Exercise description => Find the line holding "Lemma key_leb_false (a" in the entries below. Give it again exactly, along with every line after it up to and including the line holding "- intros k l. unfold scan_order_by.".

BEGIN Records

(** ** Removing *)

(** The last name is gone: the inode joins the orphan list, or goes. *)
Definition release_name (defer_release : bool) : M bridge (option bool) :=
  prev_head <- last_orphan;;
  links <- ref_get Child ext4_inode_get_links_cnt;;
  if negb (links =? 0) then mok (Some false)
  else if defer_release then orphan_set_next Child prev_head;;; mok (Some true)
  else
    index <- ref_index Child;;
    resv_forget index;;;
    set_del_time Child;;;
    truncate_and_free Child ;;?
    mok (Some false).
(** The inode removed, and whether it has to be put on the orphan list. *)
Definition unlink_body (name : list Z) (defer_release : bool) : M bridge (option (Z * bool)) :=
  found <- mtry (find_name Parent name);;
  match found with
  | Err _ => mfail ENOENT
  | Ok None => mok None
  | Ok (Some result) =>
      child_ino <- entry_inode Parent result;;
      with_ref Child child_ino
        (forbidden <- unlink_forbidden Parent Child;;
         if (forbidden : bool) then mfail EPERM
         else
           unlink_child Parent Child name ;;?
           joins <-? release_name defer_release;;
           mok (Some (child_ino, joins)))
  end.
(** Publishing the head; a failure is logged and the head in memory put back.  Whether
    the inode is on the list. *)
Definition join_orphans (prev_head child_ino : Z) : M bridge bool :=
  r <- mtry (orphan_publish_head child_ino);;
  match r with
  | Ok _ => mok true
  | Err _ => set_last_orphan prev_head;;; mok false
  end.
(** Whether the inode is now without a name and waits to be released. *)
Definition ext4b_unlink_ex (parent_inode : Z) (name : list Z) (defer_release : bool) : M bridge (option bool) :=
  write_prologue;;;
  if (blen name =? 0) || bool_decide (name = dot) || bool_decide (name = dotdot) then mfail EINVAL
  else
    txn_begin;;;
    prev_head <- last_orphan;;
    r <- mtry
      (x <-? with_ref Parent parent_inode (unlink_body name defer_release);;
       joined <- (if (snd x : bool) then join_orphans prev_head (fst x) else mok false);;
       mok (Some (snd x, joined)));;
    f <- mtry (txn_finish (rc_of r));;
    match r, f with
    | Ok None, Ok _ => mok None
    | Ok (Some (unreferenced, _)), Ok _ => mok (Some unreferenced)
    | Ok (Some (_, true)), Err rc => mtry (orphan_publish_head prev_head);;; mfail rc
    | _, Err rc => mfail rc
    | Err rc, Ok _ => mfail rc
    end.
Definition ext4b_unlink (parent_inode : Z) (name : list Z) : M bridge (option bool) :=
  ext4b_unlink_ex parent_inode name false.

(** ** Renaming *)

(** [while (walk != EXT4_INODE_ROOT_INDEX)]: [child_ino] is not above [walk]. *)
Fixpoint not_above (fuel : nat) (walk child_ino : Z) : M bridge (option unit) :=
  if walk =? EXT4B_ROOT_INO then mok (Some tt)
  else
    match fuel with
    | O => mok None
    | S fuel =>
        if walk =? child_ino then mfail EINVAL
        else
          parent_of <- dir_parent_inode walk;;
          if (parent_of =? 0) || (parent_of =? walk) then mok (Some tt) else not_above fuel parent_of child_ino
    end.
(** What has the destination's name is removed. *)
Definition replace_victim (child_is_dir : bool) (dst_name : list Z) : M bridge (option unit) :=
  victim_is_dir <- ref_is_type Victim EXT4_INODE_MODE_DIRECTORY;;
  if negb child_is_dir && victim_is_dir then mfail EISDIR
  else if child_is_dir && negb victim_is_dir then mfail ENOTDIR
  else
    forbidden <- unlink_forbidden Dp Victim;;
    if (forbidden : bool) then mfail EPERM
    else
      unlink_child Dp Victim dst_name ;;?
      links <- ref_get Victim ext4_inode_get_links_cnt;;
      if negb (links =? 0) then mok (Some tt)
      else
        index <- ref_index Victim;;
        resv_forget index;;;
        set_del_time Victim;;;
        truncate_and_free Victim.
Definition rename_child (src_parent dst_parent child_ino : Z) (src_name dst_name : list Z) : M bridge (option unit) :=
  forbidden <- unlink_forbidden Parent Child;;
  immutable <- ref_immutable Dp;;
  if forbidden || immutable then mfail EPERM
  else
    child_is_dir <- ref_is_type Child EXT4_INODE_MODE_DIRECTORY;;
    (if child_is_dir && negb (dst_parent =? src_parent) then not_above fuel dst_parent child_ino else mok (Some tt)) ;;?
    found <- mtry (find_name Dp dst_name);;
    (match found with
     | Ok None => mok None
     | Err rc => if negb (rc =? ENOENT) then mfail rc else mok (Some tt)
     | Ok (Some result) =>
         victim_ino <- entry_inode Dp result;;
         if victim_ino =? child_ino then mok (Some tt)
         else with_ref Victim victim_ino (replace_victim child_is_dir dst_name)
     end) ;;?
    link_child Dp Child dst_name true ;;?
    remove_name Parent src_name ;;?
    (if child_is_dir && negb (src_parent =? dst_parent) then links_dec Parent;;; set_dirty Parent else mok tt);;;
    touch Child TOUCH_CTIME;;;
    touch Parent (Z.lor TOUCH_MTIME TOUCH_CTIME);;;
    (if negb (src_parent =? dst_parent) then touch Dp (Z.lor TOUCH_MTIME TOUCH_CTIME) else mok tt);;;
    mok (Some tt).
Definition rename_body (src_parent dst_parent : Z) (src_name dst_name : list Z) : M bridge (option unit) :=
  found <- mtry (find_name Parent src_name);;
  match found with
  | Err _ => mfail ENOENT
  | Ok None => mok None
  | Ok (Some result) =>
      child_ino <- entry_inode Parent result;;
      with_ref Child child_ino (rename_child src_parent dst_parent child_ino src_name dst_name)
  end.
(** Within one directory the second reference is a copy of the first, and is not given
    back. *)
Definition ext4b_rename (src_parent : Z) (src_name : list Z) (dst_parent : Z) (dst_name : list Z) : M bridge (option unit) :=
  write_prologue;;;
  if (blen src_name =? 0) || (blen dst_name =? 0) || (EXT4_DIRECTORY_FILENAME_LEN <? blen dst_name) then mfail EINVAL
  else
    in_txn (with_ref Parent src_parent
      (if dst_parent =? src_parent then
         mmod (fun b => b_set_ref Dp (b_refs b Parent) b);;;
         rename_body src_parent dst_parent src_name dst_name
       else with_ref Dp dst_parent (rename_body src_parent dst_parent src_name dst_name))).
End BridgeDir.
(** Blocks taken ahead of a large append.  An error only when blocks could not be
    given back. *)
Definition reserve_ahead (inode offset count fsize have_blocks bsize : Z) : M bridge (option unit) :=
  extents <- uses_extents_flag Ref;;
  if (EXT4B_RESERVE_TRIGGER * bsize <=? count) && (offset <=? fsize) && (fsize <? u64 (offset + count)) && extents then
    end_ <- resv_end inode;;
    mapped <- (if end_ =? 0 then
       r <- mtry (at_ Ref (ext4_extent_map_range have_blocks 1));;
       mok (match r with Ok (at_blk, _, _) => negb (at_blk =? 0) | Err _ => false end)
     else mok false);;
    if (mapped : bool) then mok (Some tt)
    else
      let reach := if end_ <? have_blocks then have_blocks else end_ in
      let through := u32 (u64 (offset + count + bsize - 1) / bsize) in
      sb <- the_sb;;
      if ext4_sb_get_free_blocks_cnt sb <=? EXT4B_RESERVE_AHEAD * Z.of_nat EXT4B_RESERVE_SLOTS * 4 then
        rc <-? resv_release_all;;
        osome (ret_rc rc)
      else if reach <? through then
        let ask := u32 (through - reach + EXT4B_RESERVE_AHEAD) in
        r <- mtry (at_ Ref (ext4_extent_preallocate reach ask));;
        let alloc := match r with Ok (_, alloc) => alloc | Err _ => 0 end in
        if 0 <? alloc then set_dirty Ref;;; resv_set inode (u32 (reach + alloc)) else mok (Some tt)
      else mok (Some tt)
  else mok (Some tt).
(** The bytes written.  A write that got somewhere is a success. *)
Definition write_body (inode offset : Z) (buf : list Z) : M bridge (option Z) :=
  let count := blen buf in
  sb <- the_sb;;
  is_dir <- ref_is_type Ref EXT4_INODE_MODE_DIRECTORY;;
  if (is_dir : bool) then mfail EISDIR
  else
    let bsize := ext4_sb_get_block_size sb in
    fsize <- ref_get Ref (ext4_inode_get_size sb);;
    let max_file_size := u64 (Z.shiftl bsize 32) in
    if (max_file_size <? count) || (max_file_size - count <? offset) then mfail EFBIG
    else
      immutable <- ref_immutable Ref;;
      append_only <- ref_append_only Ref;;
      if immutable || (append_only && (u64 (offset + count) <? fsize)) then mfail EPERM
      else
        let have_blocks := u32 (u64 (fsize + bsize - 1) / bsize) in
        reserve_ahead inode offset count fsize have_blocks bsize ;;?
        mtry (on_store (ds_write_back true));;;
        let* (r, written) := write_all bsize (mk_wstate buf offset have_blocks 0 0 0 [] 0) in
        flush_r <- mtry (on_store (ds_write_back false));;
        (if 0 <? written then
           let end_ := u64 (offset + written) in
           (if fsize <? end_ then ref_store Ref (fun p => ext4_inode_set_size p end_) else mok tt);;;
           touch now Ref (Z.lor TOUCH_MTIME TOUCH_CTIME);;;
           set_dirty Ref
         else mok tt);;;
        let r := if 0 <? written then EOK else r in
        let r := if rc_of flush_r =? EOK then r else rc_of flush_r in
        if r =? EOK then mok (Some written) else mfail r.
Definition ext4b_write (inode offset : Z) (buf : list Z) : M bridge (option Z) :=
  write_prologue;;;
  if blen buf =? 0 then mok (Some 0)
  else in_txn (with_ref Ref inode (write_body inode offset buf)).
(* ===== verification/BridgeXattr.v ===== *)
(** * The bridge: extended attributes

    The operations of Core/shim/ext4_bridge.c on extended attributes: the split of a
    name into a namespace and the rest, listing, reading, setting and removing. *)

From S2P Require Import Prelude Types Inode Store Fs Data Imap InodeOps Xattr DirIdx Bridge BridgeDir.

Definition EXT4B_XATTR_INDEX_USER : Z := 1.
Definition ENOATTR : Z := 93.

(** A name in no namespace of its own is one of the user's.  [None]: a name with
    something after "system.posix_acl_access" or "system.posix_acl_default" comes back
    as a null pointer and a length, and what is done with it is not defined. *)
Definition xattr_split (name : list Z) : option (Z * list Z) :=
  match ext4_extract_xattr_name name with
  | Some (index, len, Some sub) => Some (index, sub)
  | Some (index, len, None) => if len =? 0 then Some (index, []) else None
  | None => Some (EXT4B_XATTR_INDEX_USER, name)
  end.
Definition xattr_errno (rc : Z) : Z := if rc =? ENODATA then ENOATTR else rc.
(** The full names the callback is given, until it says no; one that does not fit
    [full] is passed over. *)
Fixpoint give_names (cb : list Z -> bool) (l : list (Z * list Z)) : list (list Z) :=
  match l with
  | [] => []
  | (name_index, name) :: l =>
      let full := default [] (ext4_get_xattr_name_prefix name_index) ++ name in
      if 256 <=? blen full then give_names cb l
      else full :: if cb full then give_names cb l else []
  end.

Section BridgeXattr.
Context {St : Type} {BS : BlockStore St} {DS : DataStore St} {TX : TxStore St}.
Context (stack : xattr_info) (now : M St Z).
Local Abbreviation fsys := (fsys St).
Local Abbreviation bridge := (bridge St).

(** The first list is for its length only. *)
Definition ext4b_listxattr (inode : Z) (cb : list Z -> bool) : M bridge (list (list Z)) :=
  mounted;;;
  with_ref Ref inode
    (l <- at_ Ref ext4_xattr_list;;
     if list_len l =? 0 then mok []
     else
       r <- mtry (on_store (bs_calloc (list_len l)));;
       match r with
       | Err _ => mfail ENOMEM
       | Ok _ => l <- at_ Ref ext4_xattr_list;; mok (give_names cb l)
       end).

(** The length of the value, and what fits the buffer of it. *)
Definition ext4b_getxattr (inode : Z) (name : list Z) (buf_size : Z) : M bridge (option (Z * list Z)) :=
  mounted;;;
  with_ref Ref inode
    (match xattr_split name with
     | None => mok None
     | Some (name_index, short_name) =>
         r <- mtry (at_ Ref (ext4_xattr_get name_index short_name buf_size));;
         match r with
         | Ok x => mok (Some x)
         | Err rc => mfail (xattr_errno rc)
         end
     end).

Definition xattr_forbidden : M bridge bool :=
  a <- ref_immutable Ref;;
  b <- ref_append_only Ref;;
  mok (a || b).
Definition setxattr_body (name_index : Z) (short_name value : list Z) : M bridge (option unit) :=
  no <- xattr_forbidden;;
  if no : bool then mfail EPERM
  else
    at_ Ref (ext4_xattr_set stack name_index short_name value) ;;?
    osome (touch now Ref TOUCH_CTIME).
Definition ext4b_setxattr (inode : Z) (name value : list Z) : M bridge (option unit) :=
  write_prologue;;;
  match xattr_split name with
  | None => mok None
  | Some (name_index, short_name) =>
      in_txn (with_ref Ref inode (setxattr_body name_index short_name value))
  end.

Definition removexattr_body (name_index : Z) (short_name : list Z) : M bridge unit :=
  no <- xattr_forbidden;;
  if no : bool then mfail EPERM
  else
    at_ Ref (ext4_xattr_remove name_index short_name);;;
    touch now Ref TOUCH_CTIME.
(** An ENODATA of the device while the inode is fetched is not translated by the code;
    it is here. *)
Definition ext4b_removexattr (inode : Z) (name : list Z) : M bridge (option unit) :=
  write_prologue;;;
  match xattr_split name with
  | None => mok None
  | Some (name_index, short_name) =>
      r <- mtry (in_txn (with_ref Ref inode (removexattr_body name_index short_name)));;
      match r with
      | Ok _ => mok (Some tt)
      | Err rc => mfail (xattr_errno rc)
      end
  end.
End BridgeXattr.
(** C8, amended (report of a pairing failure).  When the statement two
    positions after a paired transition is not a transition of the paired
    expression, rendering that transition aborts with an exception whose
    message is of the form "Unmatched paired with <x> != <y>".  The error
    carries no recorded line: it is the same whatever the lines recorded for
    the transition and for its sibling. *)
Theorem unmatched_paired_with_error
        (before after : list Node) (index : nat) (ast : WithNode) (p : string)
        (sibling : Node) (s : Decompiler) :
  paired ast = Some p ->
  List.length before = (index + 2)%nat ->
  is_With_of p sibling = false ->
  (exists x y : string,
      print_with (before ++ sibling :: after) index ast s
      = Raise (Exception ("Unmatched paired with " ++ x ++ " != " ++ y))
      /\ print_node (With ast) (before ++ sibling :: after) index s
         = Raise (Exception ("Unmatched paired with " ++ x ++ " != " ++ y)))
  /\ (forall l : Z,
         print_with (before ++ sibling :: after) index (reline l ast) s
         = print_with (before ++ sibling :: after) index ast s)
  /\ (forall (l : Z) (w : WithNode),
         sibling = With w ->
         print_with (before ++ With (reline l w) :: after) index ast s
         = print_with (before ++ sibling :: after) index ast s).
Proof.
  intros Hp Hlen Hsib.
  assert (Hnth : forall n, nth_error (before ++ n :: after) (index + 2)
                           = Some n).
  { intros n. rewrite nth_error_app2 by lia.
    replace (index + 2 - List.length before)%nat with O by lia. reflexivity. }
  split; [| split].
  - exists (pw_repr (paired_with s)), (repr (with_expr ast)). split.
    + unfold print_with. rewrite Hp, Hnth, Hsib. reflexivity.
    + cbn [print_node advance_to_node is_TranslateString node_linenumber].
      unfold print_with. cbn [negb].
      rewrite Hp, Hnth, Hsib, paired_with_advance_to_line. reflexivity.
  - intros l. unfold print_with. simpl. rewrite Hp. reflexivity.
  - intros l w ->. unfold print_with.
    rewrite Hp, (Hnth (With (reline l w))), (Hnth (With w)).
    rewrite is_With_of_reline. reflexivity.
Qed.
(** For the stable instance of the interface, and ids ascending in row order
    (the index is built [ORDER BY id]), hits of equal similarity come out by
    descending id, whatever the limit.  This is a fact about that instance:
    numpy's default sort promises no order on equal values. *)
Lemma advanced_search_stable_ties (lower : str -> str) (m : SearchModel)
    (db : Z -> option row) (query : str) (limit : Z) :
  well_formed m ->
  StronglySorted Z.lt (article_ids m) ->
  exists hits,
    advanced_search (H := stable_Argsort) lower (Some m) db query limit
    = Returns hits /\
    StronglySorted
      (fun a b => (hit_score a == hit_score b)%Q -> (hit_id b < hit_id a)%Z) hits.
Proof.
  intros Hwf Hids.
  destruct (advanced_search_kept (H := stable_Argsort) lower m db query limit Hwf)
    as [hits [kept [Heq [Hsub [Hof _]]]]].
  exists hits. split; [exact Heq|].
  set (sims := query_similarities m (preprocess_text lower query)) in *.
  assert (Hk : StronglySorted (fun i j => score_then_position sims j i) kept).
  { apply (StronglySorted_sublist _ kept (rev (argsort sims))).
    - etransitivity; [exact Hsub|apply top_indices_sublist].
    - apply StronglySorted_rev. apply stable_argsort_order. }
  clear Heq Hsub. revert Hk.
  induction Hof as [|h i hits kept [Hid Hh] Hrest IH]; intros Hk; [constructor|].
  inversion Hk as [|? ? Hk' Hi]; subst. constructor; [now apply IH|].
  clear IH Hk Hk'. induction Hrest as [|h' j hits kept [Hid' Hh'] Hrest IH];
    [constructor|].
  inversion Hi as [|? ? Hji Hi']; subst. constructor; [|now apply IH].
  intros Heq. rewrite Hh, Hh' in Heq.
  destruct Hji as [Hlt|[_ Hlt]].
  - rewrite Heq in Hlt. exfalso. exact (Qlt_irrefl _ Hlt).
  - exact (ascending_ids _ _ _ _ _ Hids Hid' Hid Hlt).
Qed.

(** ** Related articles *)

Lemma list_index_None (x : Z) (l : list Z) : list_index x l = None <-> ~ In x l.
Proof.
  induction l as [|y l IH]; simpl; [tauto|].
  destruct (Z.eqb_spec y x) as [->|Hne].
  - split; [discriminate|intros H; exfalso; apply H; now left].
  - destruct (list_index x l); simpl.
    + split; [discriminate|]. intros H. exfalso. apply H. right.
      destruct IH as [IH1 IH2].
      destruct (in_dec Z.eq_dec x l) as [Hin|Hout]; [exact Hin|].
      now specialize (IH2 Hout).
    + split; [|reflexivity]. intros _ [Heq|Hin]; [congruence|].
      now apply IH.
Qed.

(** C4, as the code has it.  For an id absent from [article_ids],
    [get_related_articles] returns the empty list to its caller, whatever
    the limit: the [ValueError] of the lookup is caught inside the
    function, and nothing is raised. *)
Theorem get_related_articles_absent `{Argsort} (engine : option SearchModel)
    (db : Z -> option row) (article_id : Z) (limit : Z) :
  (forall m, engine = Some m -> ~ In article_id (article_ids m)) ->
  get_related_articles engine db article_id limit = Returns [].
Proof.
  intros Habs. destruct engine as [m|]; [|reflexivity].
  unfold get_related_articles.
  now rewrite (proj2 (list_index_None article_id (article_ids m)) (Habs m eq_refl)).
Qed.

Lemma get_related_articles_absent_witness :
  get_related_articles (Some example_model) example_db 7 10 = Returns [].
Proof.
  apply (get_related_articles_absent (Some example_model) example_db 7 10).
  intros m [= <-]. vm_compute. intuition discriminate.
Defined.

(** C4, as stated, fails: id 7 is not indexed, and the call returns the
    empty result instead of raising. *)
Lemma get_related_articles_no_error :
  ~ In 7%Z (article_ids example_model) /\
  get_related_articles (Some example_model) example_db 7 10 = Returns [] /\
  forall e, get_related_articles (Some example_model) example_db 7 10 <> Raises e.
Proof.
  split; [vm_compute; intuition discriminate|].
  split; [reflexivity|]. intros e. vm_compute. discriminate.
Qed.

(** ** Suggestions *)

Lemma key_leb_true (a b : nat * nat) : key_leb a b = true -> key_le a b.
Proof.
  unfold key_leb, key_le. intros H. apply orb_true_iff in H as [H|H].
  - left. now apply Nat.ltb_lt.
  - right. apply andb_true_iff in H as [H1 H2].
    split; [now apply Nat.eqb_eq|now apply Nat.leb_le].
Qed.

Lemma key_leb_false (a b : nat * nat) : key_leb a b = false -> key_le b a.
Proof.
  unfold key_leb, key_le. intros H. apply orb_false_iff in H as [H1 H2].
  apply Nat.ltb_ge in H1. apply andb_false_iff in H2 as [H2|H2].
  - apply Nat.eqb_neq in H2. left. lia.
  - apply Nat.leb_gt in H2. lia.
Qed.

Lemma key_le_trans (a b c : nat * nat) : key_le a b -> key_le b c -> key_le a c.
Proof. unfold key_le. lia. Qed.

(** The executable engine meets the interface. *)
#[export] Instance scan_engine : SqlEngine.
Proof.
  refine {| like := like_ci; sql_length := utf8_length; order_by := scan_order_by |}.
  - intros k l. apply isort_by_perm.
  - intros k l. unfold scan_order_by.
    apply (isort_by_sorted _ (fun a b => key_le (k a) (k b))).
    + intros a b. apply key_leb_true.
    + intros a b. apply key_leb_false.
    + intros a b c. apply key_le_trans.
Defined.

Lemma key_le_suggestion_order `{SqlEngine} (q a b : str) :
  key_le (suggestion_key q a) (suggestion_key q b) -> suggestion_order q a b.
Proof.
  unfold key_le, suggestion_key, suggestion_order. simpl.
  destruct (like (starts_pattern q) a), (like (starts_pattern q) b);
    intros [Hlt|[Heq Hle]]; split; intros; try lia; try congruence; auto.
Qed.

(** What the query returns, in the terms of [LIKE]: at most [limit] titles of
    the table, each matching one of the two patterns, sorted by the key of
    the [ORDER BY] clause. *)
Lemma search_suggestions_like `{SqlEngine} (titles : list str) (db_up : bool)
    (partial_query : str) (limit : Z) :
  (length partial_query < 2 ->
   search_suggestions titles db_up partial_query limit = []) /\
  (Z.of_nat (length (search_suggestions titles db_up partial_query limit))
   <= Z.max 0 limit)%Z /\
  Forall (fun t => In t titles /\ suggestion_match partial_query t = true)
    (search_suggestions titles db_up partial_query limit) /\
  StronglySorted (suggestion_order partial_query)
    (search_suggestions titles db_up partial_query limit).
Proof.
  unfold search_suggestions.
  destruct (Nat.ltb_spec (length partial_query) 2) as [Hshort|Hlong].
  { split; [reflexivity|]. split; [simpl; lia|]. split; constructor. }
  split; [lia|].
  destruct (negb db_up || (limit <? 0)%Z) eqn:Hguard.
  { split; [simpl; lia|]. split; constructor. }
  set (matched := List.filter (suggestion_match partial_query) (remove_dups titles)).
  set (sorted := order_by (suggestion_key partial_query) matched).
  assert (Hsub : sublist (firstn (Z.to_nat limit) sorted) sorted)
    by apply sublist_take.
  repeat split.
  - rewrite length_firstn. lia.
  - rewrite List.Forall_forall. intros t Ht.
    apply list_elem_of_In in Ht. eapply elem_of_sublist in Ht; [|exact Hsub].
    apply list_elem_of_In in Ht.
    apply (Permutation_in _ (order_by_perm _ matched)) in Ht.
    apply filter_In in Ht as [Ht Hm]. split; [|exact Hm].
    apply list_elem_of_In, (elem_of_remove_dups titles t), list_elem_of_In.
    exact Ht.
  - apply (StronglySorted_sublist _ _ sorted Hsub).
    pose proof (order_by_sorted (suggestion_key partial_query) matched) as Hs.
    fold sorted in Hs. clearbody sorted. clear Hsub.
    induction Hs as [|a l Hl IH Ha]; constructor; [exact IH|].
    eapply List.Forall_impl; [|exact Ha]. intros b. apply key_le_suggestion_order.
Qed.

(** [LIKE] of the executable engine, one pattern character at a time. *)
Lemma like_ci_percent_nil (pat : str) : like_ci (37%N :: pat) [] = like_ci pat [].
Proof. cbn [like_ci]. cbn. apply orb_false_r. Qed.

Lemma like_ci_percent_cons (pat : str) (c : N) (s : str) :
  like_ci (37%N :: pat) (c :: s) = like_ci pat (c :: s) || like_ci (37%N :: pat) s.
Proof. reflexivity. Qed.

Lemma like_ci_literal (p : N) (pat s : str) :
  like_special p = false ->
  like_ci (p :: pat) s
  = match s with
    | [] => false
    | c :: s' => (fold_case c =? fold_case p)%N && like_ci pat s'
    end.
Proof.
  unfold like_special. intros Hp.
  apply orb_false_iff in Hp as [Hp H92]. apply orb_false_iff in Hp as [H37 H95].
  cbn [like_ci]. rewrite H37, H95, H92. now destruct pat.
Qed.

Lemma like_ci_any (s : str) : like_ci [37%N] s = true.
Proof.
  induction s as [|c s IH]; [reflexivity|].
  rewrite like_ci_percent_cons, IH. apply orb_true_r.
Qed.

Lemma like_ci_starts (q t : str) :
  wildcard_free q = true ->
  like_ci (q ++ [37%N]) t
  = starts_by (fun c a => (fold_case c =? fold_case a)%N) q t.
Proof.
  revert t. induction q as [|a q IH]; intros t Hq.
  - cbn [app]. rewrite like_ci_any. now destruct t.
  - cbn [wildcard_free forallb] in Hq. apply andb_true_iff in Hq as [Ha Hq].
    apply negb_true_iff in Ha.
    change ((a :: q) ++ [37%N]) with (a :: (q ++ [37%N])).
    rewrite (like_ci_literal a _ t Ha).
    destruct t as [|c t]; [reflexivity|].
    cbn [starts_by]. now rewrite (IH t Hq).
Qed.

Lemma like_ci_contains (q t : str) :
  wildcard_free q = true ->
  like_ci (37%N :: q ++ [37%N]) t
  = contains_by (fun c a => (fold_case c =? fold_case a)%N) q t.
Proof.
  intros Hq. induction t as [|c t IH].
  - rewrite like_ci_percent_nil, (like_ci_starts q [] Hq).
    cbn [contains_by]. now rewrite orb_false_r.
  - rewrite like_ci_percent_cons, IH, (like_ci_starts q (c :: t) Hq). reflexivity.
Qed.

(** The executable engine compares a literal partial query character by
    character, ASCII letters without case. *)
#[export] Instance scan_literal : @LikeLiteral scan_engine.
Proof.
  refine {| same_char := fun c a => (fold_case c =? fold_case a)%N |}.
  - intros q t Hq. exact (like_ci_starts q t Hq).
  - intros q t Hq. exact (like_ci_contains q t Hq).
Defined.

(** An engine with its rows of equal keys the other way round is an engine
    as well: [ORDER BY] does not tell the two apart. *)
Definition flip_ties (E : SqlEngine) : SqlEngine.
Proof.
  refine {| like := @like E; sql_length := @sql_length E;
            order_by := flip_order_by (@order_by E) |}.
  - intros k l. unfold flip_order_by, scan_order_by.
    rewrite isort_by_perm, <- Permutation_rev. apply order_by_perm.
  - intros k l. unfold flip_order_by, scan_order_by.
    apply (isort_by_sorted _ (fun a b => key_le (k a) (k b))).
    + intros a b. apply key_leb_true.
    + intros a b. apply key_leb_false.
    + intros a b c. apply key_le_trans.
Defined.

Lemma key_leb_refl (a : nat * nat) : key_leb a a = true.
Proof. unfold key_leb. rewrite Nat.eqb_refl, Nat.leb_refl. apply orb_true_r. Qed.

END Records

Response area =>
Lemma key_leb_false (a b : nat * nat) : key_leb a b = false -> key_le b a.
Proof.
  unfold key_leb, key_le. intros H. apply orb_false_iff in H as [H1 H2].
  apply Nat.ltb_ge in H1. apply andb_false_iff in H2 as [H2|H2].
  - apply Nat.eqb_neq in H2. left. lia.
  - apply Nat.leb_gt in H2. lia.
Qed.

Lemma key_le_trans (a b c : nat * nat) : key_le a b -> key_le b c -> key_le a c.
Proof. unfold key_le. lia. Qed.

(** The executable engine meets the interface. *)
#[export] Instance scan_engine : SqlEngine.
Proof.
  refine {| like := like_ci; sql_length := utf8_length; order_by := scan_order_by |}.
  - intros k l. apply isort_by_perm.
  - intros k l. unfold scan_order_by.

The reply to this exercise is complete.